(** C8, amended: in both profiles [firstName], [summary] and [avatar] are
    populated; [lastName] and [location] are populated or left out;
    [socialLinks] is the shared list or left out; no field is [null];
    [position] and [tags] are always set, [tags] to the empty list in both
    and [position] to the empty string in the minimal profile. *)
Theorem registries_keep_practice (socialLinks : list Link) :
  Forall (keeps_registry_practice socialLinks) (profiles socialLinks)
  ∧ Forall (λ p, Profile.tags p = Value []) (profiles socialLinks)
  ∧ Profile.socialLinks (part_000.profile socialLinks) = Value socialLinks
  ∧ Profile.socialLinks part_001.profile = Omitted
  ∧ populated (Profile.position (part_000.profile socialLinks)) = true
  ∧ Profile.position part_001.profile = Value ""
  ∧ keeps_omission_contract part_001.profile = false.
Proof.
  assert (∀ p, p ∈ profiles socialLinks →
               ∀ lines, Profile.summary p = Value lines →
                        Forall (λ line, blank line = false) lines) as Hlines.
  { intros p Hp lines Hsummary. unfold profiles in Hp.
    apply elem_of_cons in Hp as [->|Hp];
      [|apply list_elem_of_singleton in Hp as ->].
    - injection Hsummary as <-. by repeat constructor.
    - injection Hsummary as <-. by repeat constructor. }
  split; [|by repeat split; repeat constructor].
  apply Forall_forall. intros p Hp. pose proof (Hlines p Hp) as Hp_lines.
  unfold profiles in Hp.
  apply elem_of_cons in Hp as [->|Hp];
    [|apply list_elem_of_singleton in Hp as ->].
  - unfold keeps_registry_practice. repeat split; try done. by right.
  - unfold keeps_registry_practice. repeat split; try done. by left.
Qed.

(** ** The greeting *)

(** C9: [Greeting] takes no entity; whatever the routes and the store, it
    returns the one fixed paragraph, which holds its text and nothing else:
    no [HyperLink], no [<span>], neither link element it built. *)
Theorem Greeting_is_constant (routes : Routes) (σ : Store) :
  run (Greeting routes) σ = (Normal greeting_paragraph, σ)
  ∧ count_type (Comp HyperLink) greeting_paragraph = 0
  ∧ count_type (Host "span") greeting_paragraph = 0
  ∧ (∃ text, element_children greeting_paragraph = [RText text]).
Proof.
  split; [reflexivity|]. split; [reflexivity|]. split; [reflexivity|].
  eexists. reflexivity.
Qed.

(** * Further properties of [ProjectPreview] *)

(** ** Counting host elements *)

Lemma count_types_keyed_paragraphs_p (k : nat → nat) (lines : list (option string)) :
  count_types (Host "p")
    (imap (λ index line,
       RElement (Host "p") (Some (k index)) [] [text_child line]) lines)
  = length lines.
Proof.
  revert k. induction lines as [|line lines IH]; intros k; [done|].
  pose proof (IH (k ∘ S)) as Htail.
  change (count_type (Host "p")
            (RElement (Host "p") (Some (k 0)) [] [text_child line])
          + count_types (Host "p")
              (imap (λ index line,
                 RElement (Host "p") (Some ((k ∘ S) index)) []
                   [text_child line]) lines) = S (length lines)).
  rewrite Htail. by destruct line.
Qed.

Lemma count_type_host_summary_section (tag : string) lines :
  count_type (Host tag) (summary_section lines)
  = (if decide (tag = "div") then 1 else 0)
    + (if decide (tag = "p") then length lines else 0).
Proof.
  unfold summary_section. rewrite count_type_element.
  cbn [count_types foldr]. rewrite count_type_array.
  destruct (decide (tag = "p")) as [->|Hp].
  - unfold paragraphs. by rewrite (count_types_keyed_paragraphs_p id).
  - rewrite count_types_paragraphs by congruence.
    destruct (decide (tag = "div")) as [->|Hdiv]; [done|].
    by rewrite decide_False by congruence.
Qed.

Lemma count_type_host_project_card (tag : string) (p : Project.t) :
  count_type (Host tag) (project_card p)
  = (if decide (tag = "div")
     then 1 + length (option_list (Project.summary p))
            + length (option_list (Project.tags p))
     else 0)
    + (if decide (tag = "p")
       then length (default [] (Project.summary p)) else 0).
Proof.
  destruct p as [name summary cover tags startDate endDate].
  unfold project_card. cbn [Project.name Project.summary Project.cover
    Project.tags Project.startDate Project.endDate].
  repeat (rewrite count_type_element; cbn [count_types foldr]).
  assert (count_type (Host tag) (optional_section summary_section summary)
          = (if decide (tag = "div") then length (option_list summary) else 0)
            + (if decide (tag = "p") then length (default [] summary) else 0))
    as ->.
  { destruct summary as [lines|]; cbn [optional_section].
    - apply count_type_host_summary_section.
    - by repeat case_decide. }
  destruct (decide (tag = "div")) as [->|Hdiv].
  - rewrite decide_False by done. destruct cover, tags, summary; reflexivity.
  - assert (∀ ts, count_type (Host tag) (tags_section ts) = 0) as Htags.
    { intros ts. unfold tags_section.
      repeat (rewrite count_type_element; cbn [count_types foldr]).
      by rewrite !decide_False by congruence. }
    assert (count_type (Host tag) (dates_section startDate endDate) = 0) as ->.
    { unfold dates_section.
      repeat (rewrite count_type_element; cbn [count_types foldr]).
      by rewrite !decide_False by congruence. }
    assert (count_type (Host tag) (optional_section tags_section tags) = 0)
      as ->.
    { destruct tags; [apply Htags | done]. }
    rewrite !decide_False by congruence.
    destruct cover; cbn; repeat case_decide; try congruence; lia.
Qed.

───

Task to carry out:
Search the entries for the word "position" and show every line that has it.

Answer to this problem:
    [position] and [tags] are always set, [tags] to the empty list in both
    and [position] to the empty string in the minimal profile. *)
  ∧ populated (Profile.position (part_000.profile socialLinks)) = true
  ∧ Profile.position part_001.profile = Value ""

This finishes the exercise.